_GIVEN ENTRIES_

(* ===== verification/Stack.v ===== *)
(** * Files of the RAM file system through the virtual file system

    The composition of [Vfs.v] and [Ramfs.v]: what a program that holds an open
    file sees. *)

From S2P Require Import Prelude Vnode Objects Ramfs Vfs.
Import Vnode Objects Ramfs.

Module Stack.

Section stack.
Context {D : Type} (stale : nat → Z).
Abbreviation K := (kernel (ramfs D)).
Abbreviation ops := (ops_of (D := D) stale).
Implicit Types (k : K) (n : ramfs_node D).

(** The open file [f] at offset [off] of the regular file [n]. *)
Record open_on k (f : Z) (fl : file) (vn node : Z) n : Prop := {
  oo_file : f ≠ 0 ∧ files k !! f = Some fl ∧ f_vn fl = vn ∧ f_ops fl = Vfs.GENERIC_FILE_OPS;
  oo_offset : is_u32 (f_offset fl);
  oo_vnode : ∃ v, vnodes k !! vn = Some v ∧ vn_ops v = RAMFS_OPS;
  oo_node : is_node k vn node n;
  oo_ok : file_ok n
}.

Lemma generic_run {A} k f fl (m : cmd K A) (e : A) :
  f ≠ 0 → files k !! f = Some fl → f_ops fl = Vfs.GENERIC_FILE_OPS →
  (ok ← Vfs.has_file_ops f; if negb ok then mret e else m) k = m k.
Proof.
  intros Hf Hfl Ho. unfold Vfs.has_file_ops. rewrite (proj2 (Z.eqb_neq f 0)) by done.
  unfold mbind at 1, cmd_bind at 1. unfold mbind, cmd_bind at 1, get_file, cread. rewrite Hfl, Ho. done.
Qed.

Lemma transfer_done_run k f fl len done :
  files k !! f = Some fl → 0 ≤ done ≤ len → is_u32 (f_offset fl) → f_offset fl + done < 2 ^ 32 →
  Vfs.transfer_done f len ERR_SUCCESS done k =
    Some ((ERR_SUCCESS, done), set_files (<[f := with_offset (f_offset fl + done) fl]> (files k)) k).
Proof.
  unfold is_u32. intros Hf Hd Ho Hs. unfold Vfs.transfer_done.
  erewrite bind_run by (unfold get_file, cread; by rewrite Hf).
  rewrite (proj2 (Z.ltb_ge _ _)) by lia. rewrite u32_small by lia. rewrite (proj2 (Z.ltb_ge _ _)) by lia.
  by rewrite u32_small by lia.
Qed.

(** Reading through an open file. *)
Lemma vfs_read_run k f fl vn node n len :
  open_on k f fl vn node n → is_u32 len → f_offset fl + len < 2 ^ 32 →
  let bytes := slice (Z.to_nat (f_offset fl)) (Z.to_nat len) (content n) in
  Vfs.vfs_read ops f true len k =
    Some ((ERR_SUCCESS, Z.of_nat (length bytes), bytes),
          set_files (<[f := with_offset (f_offset fl + Z.of_nat (length bytes)) fl]> (files k)) k).
Proof.
  intros [(Hf & Hfl & Hvn & Hops) Ho (v & Hv & Hvo) Hin Hok] Hlen Hs bytes. unfold is_u32 in Hlen.
  assert (Z.of_nat (length bytes) ≤ len) as Hb by (unfold bytes, slice; rewrite length_take; lia).
  unfold Vfs.vfs_read. erewrite generic_run by done. unfold Vfs.vfs_generic_read. rewrite (proj2 (Z.eqb_neq f 0)) by done.
  erewrite bind_run by (unfold get_file, cread; by rewrite Hfl). rewrite Hvn, (proj2 (Z.eqb_neq vn 0)) by apply (in_vn _ _ _ _ Hin).
  cbn [orb negb andb]. rewrite andb_false_r. erewrite bind_run by (unfold get_vnode, cread; by rewrite Hv).
  unfold Vfs.has_op, Ramfs.ops_of. rewrite Hvo. cbn [Z.eqb RAMFS_OPS Pos.eqb mbind option_bind op_read ramfs_vnode_ops].
  erewrite bind_run by (apply (read_wp k vn node n); [done|done|done|done]).
  fold bytes. cbn beta iota. erewrite bind_run by (apply transfer_done_run; [exact Hfl|lia|done|lia]). done.
Qed.

Lemma seek_run k f fl off :
  f ≠ 0 → files k !! f = Some fl → f_ops fl = Vfs.GENERIC_FILE_OPS →
  Vfs.vfs_seek f off k = Some (ERR_SUCCESS, set_files (<[f := with_offset off fl]> (files k)) k).
Proof.
  intros Hf Hfl Ho. unfold Vfs.vfs_seek. erewrite generic_run by done. unfold Vfs.vfs_generic_seek.
  rewrite (proj2 (Z.eqb_neq f 0)) by done. by erewrite bind_run by (unfold get_file, cread; by rewrite Hfl).
Qed.

Lemma open_on_moved k f fl vn node n off :
  open_on k f fl vn node n → is_u32 off →
  open_on (set_files (<[f := with_offset off fl]> (files k)) k) f (with_offset off fl) vn node n.
Proof.
  intros [(Hf & Hfl & Hvn & Hops) Ho Hv Hin Hok] Hoff. split; [|done|done| |done].
  - cbn. by rewrite lookup_insert_eq.
  - destruct Hin. by split.
Qed.

(** Writing through an open file: all of the bytes, or nothing. *)
Record kept_file k k' : Prop := { kf_files : files k' = files k; kf_nodes : nodes (fs k') = nodes (fs k) }.
Record wrote_file k f fl node n buf len k' n' : Prop := {
  wf_files : files k' = <[f := with_offset (f_offset fl + len) fl]> (files k);
  wf_nodes : nodes (fs k') = <[node := n']> (nodes (fs k));
  wf_content : content n' = file_write (content n) (Z.to_nat (f_offset fl)) (take (Z.to_nat len) buf)
}.
Definition write_state f fl len (r : Z * Z) k1 : K :=
  if r.1 =? ERR_SUCCESS then set_files (<[f := with_offset (f_offset fl + len) fl]> (files k1)) k1 else k1.
(** The write of the file system, then the offset. *)
Lemma vfs_write_node_wp k f fl vn node n buf len :
  open_on k f fl vn node n → 0 < len < 2 ^ 32 → len ≤ Z.of_nat (length buf) →
  wp (Vfs.vfs_write ops f (Some buf) len) (λ r k', ∃ k1,
    write_post vn node n buf (f_offset fl) len k r k1 ∧ files k1 = files k ∧ k' = write_state f fl len r k1) k.
Proof.
  intros Hopen Hlen Hbuf. pose proof Hopen as [(Hf & Hfl & Hvn & Hops) Ho (v & Hv & Hvo) Hin Hok].
  pose proof Ho as Ho'. unfold is_u32 in Ho'.
  unfold Vfs.vfs_write. eapply wp_run_eq; [by eapply generic_run|]. unfold Vfs.vfs_generic_write.
  rewrite (proj2 (Z.eqb_neq f 0)) by done. wp_step. eapply get_file_wp; [exact Hfl|].
  rewrite Hvn, (proj2 (Z.eqb_neq vn 0)) by apply (in_vn _ _ _ _ Hin). rewrite bool_decide_true by done.
  cbn [orb negb andb]. rewrite andb_false_r. wp_step. eapply get_vnode_wp; [exact Hv|].
  unfold Vfs.has_op, Ramfs.ops_of at 1. rewrite Hvo. cbn [Z.eqb RAMFS_OPS Pos.eqb mbind option_bind op_write ramfs_vnode_ops].
  wp_step. eapply wp_mono; [apply (write_wp stale k vn node n buf _ len Hin Hok Ho Hlen Hbuf)|]. cbn beta.
  assert (Hfail : ∀ r k1, files k1 = files k → (r =? ERR_SUCCESS) = false → write_post vn node n buf (f_offset fl) len k (r, 0) k1 →
    wp (Vfs.transfer_done f len r 0) (λ r k', ∃ k1,
      write_post vn node n buf (f_offset fl) len k r k1 ∧ files k1 = files k ∧ k' = write_state f fl len r k1) k1).
  { intros r k1 E Hrs Hpost. unfold Vfs.transfer_done. wp_step. eapply get_file_wp; [rewrite E; exact Hfl|].
    rewrite (proj2 (Z.ltb_ge _ _)) by lia. rewrite u32_small by lia. rewrite (proj2 (Z.ltb_ge _ _)) by lia.
    rewrite Hrs. wp_step. wp_step. wp_step. exists k1. split_and!; [done|done|]. unfold write_state. cbn [fst]. by rewrite Hrs. }
  intros r k1 Hpost. pose proof Hpost as [(-> & _ & ->)|[(-> & Hk1)|(-> & Hend & n' & Hk1 & _)]].
  - by apply Hfail.
  - apply Hfail; [apply Hk1|done|done].
  - assert (files k1 !! f = Some fl) as Hfl1 by (by rewrite (nc_files _ _ _ _ Hk1)).
    eapply wp_eq; [apply (transfer_done_run k1 f fl len len Hfl1); [lia|done|lia]|]. exists k1. split_and!; [done|apply Hk1|done].
Qed.

Lemma vfs_write_wp k f fl vn node n buf len :
  open_on k f fl vn node n → 0 < len < 2 ^ 32 → len ≤ Z.of_nat (length buf) →
  wp (Vfs.vfs_write ops f (Some buf) len) (λ r k',
    (r.1 < 0 ∧ r.2 = 0 ∧ kept_file k k' ∧ open_on k' f fl vn node n) ∨
    (r = (ERR_SUCCESS, len) ∧ f_offset fl + len < 2 ^ 32 ∧ ∃ n', wrote_file k f fl node n buf len k' n' ∧
       open_on k' f (with_offset (f_offset fl + len) fl) vn node n')) k.
Proof.
  intros Hopen Hlen Hbuf. pose proof Hopen as [(Hf & Hfl & Hvn & Hops) Ho (v & Hv & Hvo) Hin Hok]. pose proof Ho as Ho'. unfold is_u32 in Ho'.
  eapply wp_mono; [by apply (vfs_write_node_wp k f fl vn node n buf len)|]. cbn beta.
  intros r k' (k1 & [(-> & _ & ->)|[(-> & Hk1)|(-> & Hend & n' & Hk1 & Hok' & Hsz & Hc & _)]] & HF & ->); unfold write_state; cbn [fst].
  - left. done.
  - assert (En : <[node := n]> (nodes (fs k)) = nodes (fs k)) by apply insert_id, (in_at _ _ _ _ Hin).
    change (ERR_OUT_OF_MEMORY =? ERR_SUCCESS) with false. cbn iota.
    left. split; [done|]. split; [done|]. split; [split; [done|by rewrite (nc_nodes _ _ _ _ Hk1)]|].
    split; [by rewrite HF|done| |by eapply node_changed_is|done]. exists v. by rewrite (nc_vnodes _ _ _ _ Hk1).
  - assert (files k1 !! f = Some fl) as Hfl1 by (by rewrite HF).
    right. split; [done|]. split; [done|]. exists n'. change (ERR_SUCCESS =? ERR_SUCCESS) with true. cbn iota.
    split; [split; [cbn; by rewrite HF|apply Hk1|exact Hc]|].
    apply open_on_moved; [|unfold is_u32; lia]. split; [done|done| |by eapply node_changed_is|done].
    exists v. by rewrite (nc_vnodes _ _ _ _ Hk1).
Qed.

(** C10: a program that writes to an open regular file either gets an error,
    with the file and its offset as they were, or all bytes are written at the
    offset, which moves behind them; seeking back and reading gives the bytes
    that were written, and the offset is behind them again. *)
Theorem vfs_ramfs_write_seek_read k f fl vn node n buf len :
  open_on k f fl vn node n → 0 < len < 2 ^ 32 → len ≤ Z.of_nat (length buf) →
  wp (Vfs.vfs_write ops f (Some buf) len) (λ r k',
    (r.1 ≠ ERR_SUCCESS ∧ r.2 = 0 ∧ files k' = files k ∧ nodes (fs k') = nodes (fs k)) ∨
    (r = (ERR_SUCCESS, len) ∧
     files k' = <[f := with_offset (f_offset fl + len) fl]> (files k) ∧
     (∃ n', nodes (fs k') = <[node := n']> (nodes (fs k)) ∧
        content n' = file_write (content n) (Z.to_nat (f_offset fl)) (take (Z.to_nat len) buf)) ∧
     wp (Vfs.vfs_seek f (f_offset fl);; Vfs.vfs_read ops f true len)
        (λ r' k'', r' = (ERR_SUCCESS, len, take (Z.to_nat len) buf) ∧ files k'' = files k') k')) k.
Proof.
  intros Hopen Hlen Hbuf. eapply wp_mono; [by apply (vfs_write_wp k f fl vn node n buf len)|]. cbn beta.
  intros r k1 [(Hr & H2 & [E1 E2] & _)|(-> & Hend & n' & [E1 E2 Hc] & Hopen2)]; [left|right].
  { split_and!; [unfold ERR_SUCCESS; lia|done..]. }
  pose proof (oo_offset _ _ _ _ _ _ Hopen) as Ho. unfold is_u32 in Ho.
  split_and!; [done|done|by exists n'|]. destruct (oo_file _ _ _ _ _ _ Hopen2) as (Hf & Hfl & _ & Hops).
  wp_step. eapply wp_eq; [by apply (seek_run k1 f (with_offset (f_offset fl + len) fl))|].
  pose proof (open_on_moved _ _ _ _ _ _ (f_offset fl) Hopen2 ltac:(unfold is_u32; lia)) as Hopen3.
  eapply wp_eq; [apply (vfs_read_run _ _ _ _ _ _ len Hopen3); [unfold is_u32; lia|cbn; lia]|]. cbn [f_offset with_offset].
  assert (length (take (Z.to_nat len) buf) = Z.to_nat len) as Hl by (rewrite length_take; lia).
  pose proof (file_write_read stale (content n) (Z.to_nat (f_offset fl)) (take (Z.to_nat len) buf)) as E. rewrite Hl in E.
  rewrite Hc, E, Hl. rewrite Z2Nat.id by lia. split; [done|]. cbn. rewrite E1, !insert_insert_eq. by destruct fl.
Qed.
End stack.

(** The file [a] of the small tree, open at offset 70. *)
Definition ex_open : kernel (ramfs unit) := set_files {[40 := mk_file 21 70 3 1 1]} ex_kernel.

Lemma vfs_ramfs_write_seek_read_witness :
  wp (Vfs.vfs_write (ops_of ex_stale) 40 (Some [1; 2; 3]) 3) (λ r k', r.1 = ERR_SUCCESS →
    wp (Vfs.vfs_seek 40 70;; Vfs.vfs_read (ops_of ex_stale) 40 true 3) (λ r' _, r' = (ERR_SUCCESS, 3, [1; 2; 3])) k') ex_open.
Proof.
  assert (open_on ex_open 40 (mk_file 21 70 3 1 1) 21 11 ex_a) as Hopen.
  { split; [by split_and!|by_eval|exists ex_a_vnode; by split|destruct ex_is_a; by split|exact ex_a_ok]. }
  eapply wp_mono; [apply (vfs_ramfs_write_seek_read ex_stale ex_open 40 _ 21 11 ex_a [1; 2; 3] 3 Hopen); [lia|cbn; lia]|].
  intros r k' [(H & _)|(_ & _ & _ & Hw)] Hr; [done|].
  eapply wp_mono; [exact Hw|]. intros r' k'' [H _]. exact H.
Defined.
End Stack.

_TASK_
The range runs from the line above containing "assert (Hfail : ∀" to the line containing "len r k1) k1).", inclusive. Restate those lines word for word and no others.

_RESPONSE TO THE EXERCISE_
  assert (Hfail : ∀ r k1, files k1 = files k → (r =? ERR_SUCCESS) = false → write_post vn node n buf (f_offset fl) len k (r, 0) k1 →
    wp (Vfs.transfer_done f len r 0) (λ r k', ∃ k1,
      write_post vn node n buf (f_offset fl) len k r k1 ∧ files k1 = files k ∧ k' = write_state f fl len r k1) k1).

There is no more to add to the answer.